(Records drawn from a dataset)

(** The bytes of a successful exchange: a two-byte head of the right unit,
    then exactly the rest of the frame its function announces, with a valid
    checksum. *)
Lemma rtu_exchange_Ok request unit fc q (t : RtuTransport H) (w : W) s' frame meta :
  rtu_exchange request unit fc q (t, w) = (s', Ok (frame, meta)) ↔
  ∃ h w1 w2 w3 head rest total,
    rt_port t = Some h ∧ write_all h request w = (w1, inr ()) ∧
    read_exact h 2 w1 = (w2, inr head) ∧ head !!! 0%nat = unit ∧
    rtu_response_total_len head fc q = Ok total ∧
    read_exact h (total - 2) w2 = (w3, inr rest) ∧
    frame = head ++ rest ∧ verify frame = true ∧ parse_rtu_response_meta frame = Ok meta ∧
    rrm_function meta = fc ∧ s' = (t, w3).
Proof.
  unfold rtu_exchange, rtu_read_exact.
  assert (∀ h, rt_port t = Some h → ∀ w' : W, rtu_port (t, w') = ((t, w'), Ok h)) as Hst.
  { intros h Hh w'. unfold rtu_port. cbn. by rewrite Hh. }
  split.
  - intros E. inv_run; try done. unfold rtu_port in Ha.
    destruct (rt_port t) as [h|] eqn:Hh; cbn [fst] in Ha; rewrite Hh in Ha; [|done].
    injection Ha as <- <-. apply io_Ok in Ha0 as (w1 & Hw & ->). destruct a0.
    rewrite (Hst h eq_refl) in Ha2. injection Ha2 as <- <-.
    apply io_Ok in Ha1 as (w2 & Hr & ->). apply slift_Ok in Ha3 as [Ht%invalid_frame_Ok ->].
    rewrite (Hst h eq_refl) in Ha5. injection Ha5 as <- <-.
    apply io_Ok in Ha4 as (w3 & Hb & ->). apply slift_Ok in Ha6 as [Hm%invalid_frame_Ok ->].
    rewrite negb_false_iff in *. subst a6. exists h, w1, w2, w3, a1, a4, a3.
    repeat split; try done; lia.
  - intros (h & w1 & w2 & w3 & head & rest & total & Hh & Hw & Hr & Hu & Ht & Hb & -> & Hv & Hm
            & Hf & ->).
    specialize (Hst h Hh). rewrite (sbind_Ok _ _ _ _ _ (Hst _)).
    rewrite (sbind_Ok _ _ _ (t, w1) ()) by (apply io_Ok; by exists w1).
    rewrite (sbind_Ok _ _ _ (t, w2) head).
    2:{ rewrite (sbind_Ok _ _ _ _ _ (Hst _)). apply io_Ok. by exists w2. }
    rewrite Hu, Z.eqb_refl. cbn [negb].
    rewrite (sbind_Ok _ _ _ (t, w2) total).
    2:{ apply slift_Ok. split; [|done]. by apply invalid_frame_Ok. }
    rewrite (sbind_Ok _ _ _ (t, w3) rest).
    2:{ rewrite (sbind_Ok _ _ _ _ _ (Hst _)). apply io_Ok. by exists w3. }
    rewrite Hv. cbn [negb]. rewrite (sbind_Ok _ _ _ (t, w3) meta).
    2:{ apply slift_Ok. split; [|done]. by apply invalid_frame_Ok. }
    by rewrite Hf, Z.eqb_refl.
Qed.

==

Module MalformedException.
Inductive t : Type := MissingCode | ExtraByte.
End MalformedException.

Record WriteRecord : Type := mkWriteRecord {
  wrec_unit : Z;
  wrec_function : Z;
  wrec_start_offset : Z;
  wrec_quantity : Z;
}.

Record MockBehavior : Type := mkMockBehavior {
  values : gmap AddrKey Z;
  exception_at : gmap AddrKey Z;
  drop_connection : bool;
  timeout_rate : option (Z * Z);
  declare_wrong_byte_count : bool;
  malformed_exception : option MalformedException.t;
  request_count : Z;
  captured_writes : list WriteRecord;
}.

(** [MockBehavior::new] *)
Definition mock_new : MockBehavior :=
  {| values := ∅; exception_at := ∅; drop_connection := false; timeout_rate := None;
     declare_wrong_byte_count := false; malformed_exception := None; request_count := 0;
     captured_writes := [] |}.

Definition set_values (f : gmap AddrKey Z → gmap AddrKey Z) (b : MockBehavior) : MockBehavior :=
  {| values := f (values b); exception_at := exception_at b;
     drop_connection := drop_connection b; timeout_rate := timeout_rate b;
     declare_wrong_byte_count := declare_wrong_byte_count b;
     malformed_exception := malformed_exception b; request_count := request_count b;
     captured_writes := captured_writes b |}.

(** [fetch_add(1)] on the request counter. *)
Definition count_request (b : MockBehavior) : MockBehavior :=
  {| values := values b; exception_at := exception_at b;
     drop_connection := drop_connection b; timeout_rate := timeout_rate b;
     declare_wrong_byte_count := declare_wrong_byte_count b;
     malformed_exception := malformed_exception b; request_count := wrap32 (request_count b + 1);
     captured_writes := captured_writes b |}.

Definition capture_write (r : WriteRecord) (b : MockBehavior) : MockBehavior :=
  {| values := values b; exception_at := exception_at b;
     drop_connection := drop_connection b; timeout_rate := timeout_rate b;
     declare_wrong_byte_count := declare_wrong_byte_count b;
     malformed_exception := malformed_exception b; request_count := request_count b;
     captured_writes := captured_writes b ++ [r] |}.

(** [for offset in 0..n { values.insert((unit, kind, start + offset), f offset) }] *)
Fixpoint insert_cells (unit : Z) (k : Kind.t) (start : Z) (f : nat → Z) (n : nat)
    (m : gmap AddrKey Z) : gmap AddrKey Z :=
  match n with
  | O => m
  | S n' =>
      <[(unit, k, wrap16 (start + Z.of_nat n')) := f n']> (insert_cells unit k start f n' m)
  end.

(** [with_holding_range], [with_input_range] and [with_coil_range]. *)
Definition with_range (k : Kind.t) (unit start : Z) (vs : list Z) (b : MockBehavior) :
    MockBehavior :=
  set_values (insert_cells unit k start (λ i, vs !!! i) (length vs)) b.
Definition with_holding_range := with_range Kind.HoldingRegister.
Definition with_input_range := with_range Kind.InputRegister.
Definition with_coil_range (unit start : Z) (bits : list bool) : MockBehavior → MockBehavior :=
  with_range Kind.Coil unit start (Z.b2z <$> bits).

* * *

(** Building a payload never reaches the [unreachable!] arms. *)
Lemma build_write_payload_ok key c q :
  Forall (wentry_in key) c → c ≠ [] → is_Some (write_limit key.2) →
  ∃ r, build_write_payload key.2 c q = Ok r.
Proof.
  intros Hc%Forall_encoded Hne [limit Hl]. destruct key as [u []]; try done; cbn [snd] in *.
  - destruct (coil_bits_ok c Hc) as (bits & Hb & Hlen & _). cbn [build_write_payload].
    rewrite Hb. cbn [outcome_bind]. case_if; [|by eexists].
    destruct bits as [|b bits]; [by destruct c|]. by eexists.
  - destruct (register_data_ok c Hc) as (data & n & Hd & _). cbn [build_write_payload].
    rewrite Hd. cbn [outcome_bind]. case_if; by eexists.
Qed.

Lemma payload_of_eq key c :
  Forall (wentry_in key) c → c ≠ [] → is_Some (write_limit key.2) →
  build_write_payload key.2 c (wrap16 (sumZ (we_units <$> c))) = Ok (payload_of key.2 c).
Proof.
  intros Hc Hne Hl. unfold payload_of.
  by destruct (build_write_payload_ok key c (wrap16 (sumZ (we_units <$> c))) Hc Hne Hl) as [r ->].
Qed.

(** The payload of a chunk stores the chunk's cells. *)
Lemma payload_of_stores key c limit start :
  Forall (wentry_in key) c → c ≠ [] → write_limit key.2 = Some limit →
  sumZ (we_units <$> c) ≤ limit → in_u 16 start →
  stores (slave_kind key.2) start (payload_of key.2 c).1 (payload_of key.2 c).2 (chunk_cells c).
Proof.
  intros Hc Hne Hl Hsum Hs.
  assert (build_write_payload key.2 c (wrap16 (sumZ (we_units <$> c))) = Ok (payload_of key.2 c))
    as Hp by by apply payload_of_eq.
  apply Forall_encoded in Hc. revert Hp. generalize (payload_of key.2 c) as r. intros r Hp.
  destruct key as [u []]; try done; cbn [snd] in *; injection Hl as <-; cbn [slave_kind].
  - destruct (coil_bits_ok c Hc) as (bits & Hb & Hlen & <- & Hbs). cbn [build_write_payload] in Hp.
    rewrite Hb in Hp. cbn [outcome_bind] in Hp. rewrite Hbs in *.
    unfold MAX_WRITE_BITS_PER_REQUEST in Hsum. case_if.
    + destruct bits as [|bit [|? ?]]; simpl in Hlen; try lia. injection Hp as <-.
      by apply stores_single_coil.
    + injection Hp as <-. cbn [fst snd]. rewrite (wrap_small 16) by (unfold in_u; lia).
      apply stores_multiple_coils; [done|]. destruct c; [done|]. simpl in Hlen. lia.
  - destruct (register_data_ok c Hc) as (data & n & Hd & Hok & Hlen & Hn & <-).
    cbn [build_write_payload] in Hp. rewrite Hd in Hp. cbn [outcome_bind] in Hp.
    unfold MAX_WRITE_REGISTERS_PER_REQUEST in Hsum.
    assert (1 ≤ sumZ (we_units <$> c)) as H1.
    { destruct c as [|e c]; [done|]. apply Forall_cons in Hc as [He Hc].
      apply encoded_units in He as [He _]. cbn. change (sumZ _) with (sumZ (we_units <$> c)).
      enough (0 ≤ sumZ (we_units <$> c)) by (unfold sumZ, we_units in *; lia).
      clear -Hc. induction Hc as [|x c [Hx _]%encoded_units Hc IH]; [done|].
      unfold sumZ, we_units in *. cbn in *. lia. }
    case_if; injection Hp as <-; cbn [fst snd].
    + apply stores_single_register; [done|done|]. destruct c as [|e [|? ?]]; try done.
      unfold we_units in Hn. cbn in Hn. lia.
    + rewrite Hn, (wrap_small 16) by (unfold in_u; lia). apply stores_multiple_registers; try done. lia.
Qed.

> [The task] Give back, word for word, only the lines above from the line holding "(** The bytes" to the line holding "Lemma rtu_exchange_Ok request", both included.

> [Answer to this exercise]
(** The bytes of a successful exchange: a two-byte head of the right unit,
    then exactly the rest of the frame its function announces, with a valid
    checksum. *)
Lemma rtu_exchange_Ok request unit fc q (t : RtuTransport H) (w : W) s' frame meta :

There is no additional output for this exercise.